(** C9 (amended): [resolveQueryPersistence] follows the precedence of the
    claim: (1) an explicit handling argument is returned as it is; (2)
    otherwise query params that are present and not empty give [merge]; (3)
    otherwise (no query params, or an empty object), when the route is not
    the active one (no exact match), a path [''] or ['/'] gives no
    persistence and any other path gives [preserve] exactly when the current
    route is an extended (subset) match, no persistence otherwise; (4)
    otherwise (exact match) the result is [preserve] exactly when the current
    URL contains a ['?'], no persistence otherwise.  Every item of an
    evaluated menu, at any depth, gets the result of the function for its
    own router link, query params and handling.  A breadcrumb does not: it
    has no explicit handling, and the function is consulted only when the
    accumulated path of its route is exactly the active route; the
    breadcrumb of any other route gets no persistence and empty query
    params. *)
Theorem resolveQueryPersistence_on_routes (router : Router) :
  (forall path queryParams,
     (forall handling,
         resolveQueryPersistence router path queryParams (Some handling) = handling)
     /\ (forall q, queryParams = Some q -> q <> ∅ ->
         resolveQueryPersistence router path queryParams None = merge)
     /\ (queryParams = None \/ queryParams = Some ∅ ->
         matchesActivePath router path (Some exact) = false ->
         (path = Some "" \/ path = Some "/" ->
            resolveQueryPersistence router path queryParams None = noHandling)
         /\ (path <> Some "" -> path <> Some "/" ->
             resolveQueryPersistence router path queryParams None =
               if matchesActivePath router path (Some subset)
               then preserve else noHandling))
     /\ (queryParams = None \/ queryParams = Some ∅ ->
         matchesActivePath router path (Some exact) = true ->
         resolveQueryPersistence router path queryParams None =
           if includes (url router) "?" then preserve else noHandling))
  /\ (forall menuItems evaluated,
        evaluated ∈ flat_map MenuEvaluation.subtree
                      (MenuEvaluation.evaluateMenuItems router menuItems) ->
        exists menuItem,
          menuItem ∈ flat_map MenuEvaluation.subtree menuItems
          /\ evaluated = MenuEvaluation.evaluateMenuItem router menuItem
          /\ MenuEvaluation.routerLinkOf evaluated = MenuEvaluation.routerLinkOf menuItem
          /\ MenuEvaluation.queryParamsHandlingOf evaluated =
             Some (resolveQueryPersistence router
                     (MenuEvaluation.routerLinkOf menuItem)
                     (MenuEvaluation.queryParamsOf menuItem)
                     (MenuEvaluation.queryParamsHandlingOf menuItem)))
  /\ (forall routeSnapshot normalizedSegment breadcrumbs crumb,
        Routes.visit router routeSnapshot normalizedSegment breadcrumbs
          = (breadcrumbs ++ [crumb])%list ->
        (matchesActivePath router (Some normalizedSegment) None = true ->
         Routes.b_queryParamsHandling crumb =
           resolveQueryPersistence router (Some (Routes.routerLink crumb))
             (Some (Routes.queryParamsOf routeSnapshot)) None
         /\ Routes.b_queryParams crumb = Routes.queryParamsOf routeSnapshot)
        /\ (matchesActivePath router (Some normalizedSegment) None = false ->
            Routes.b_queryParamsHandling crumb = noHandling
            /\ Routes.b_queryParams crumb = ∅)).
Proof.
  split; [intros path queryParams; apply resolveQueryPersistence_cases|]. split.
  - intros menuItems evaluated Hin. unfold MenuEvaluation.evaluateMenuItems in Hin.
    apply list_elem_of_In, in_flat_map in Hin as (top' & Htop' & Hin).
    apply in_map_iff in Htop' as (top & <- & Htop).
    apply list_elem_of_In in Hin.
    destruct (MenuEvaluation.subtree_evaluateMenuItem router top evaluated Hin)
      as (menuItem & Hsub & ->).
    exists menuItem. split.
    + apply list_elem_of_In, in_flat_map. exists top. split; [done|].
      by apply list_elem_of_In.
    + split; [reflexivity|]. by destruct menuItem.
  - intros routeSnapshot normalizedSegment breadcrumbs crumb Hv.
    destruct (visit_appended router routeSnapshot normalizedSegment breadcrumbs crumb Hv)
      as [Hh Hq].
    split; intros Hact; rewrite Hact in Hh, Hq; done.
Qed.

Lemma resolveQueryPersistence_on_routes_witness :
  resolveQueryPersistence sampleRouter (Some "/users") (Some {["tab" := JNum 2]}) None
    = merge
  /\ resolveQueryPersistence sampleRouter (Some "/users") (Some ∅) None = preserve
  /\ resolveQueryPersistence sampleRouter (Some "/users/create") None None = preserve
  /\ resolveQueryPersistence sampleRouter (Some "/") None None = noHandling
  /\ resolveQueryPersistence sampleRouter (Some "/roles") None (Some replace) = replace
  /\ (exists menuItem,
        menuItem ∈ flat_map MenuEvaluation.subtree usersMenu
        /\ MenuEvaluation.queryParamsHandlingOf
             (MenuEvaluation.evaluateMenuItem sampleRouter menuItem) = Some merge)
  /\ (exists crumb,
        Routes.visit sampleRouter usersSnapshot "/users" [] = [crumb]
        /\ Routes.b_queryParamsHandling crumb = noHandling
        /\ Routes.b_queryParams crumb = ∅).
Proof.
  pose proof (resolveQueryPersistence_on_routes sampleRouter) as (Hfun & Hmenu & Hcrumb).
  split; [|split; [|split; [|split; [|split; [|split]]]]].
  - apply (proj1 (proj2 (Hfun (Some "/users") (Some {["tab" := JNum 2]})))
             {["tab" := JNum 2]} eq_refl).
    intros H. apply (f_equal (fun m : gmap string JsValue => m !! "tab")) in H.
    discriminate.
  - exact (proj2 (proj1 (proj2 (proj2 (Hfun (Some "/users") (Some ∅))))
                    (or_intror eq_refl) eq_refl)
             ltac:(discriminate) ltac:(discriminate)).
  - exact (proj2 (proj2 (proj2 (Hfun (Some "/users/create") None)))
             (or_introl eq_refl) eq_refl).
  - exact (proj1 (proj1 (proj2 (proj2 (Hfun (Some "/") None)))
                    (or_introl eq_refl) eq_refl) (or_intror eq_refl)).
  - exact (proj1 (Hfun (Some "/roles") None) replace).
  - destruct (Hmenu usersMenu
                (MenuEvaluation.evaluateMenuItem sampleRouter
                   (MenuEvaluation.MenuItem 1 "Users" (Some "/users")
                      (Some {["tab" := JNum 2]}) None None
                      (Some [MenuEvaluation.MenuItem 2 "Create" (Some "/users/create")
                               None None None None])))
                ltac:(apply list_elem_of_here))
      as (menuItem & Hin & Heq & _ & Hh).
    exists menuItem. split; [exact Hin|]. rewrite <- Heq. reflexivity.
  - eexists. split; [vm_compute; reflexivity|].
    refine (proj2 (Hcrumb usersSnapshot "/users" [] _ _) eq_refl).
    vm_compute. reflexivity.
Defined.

──────────────────────────────

WORK ITEM
From the data above, reproduce word for word the lines running from the line with "destruct (MenuEvaluation.subtree_evaluateMenuItem router" to the line with "by apply list_elem_of_In.", ends included.

RESPONSE FOR THIS EXERCISE
    destruct (MenuEvaluation.subtree_evaluateMenuItem router top evaluated Hin)
      as (menuItem & Hsub & ->).
    exists menuItem. split.
    + apply list_elem_of_In, in_flat_map. exists top. split; [done|].
      by apply list_elem_of_In.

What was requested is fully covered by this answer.